At around the same time, a new tendency began to sweep through the art and activist scenes across Asia. Social movements began to employ creative cultural means that spread like a viral contagion across borders. This prompted an urgent reflection- what role, what function does art perform in social struggles? In recent years, I have met many who are preoccupied with the same question, and who have stood on the frontline of struggles or built infrastructures of resistance in neighborhoods. These encounters have demonstrated, in exemplary ways, the forms that art can assume in relation to social movements, but I was always left with the feeling that there was no exchange between these various experiments, no way of putting something in circulation between them, so that experiences could be shared and examined collectively. Inspired by these encounters, I decided to transform Wooferten into a place where these experiments, situated at the furthestmost margins of their respective cities, could be placed in proximity with one another.

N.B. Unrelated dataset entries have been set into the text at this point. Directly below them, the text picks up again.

(* ===== verification/SyncMap.v ===== *)
(** * sync_map.go: a map that is locked per operation

    Each method is one critical section, so one function on the map. Go iterates
    over a map in an unspecified order: [GoMapOrder] is that order, an arbitrary
    permutation of the entries (though the same one for the same entries), and
    everything proved about the iterations of the library holds for each choice of
    it. *)

From S2P Require Import Prelude.

(** The order in which [range] visits the entries of a map. *)
Class GoMapOrder := {
  go_range {V : Type} : gmap Z V → list (Z * V);
  go_range_perm {V : Type} (m : gmap Z V) : go_range m ≡ₚ map_to_list m
}.

Program Definition ascending_order : GoMapOrder := {| go_range V m := map_to_list m |}.
Next Obligation. done. Qed.

Lemma elem_of_go_range `{!GoMapOrder} {V} (m : gmap Z V) k v :
  (k, v) ∈ go_range m ↔ m !! k = Some v.
Proof. by rewrite go_range_perm, elem_of_map_to_list. Qed.

Lemma NoDup_go_range `{!GoMapOrder} {V} (m : gmap Z V) : NoDup (go_range m).*1.
Proof. rewrite go_range_perm. apply NoDup_fst_map_to_list. Qed.

Record syncMap (V : Type) := mkSyncMap { elements : gmap Z V }.
Arguments mkSyncMap {V} _.
Arguments elements {V} _.

(** The methods; the module keeps their short names apart from the maps' own. *)
Module smap.
Section syncMap.
Context {V : Type}.
Implicit Types (m : syncMap V) (k : Z) (v : V).

Definition newSyncMap : syncMap V := mkSyncMap ∅.

Definition getOrInsert k v m : (V * bool) * syncMap V :=
  match elements m !! k with
  | Some old => ((old, false), m)
  | None => ((v, true), mkSyncMap (<[k := v]> (elements m)))
  end.

Definition set k v m : syncMap V := mkSyncMap (<[k := v]> (elements m)).

Definition get k m : option V := elements m !! k.

Definition delete k m : syncMap V := mkSyncMap (base.delete k (elements m)).

(** [rangeFn] calls [f] on a snapshot of the entries; [S] is the state [f] acts
    on, of which the live map may be a part. *)
Definition rangeFn {S : Type} `{!GoMapOrder} (f : Z → V → S → S) m (s : S) : S :=
  foldl (λ s '(k, v), f k v s) s (go_range (elements m)).

Lemma getOrInsert_inserted k v m r m' :
  getOrInsert k v m = ((r, true), m') →
  get k m = None ∧ r = v ∧ m' = set k v m.
Proof. unfold getOrInsert, get. destruct (elements m !! k); by intros [= <- <-]. Qed.

Lemma getOrInsert_found k v m r m' :
  getOrInsert k v m = ((r, false), m') → get k m = Some r ∧ m' = m.
Proof. unfold getOrInsert, get. destruct (elements m !! k); by intros [= <- <-]. Qed.

Lemma get_set k k' v m : get k' (set k v m) = if decide (k = k') then Some v else get k' m.
Proof. unfold get, set. simpl. by rewrite lookup_insert. Qed.

Lemma get_delete k k' m : get k' (delete k m) = if decide (k = k') then None else get k' m.
Proof. unfold get, delete. simpl. by rewrite lookup_delete. Qed.
End syncMap.
End smap.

In conclusion, I would like to make it clear that although this is the first coordinated attempt to record Wooferten’s activities in print, the AAiR scheme is not a central part of Wooferten’s work. Wooferten is firmly lodged in a rich and dense web of social relationships, which is woven and re-woven on a daily basis through everyday exchanges with neighbors. The scheme, which hosts artists for a brief period, necessarily works on a different scale of time than this long-term work. The exchanges that the scheme has facilitated are not, in themselves, a solution to the problems that we collectively face. All we can do is hope that the little sparks of surprise and serendipity that may result from the collision of differences can illuminate the contours of our current situation, while showing us a path beyond it.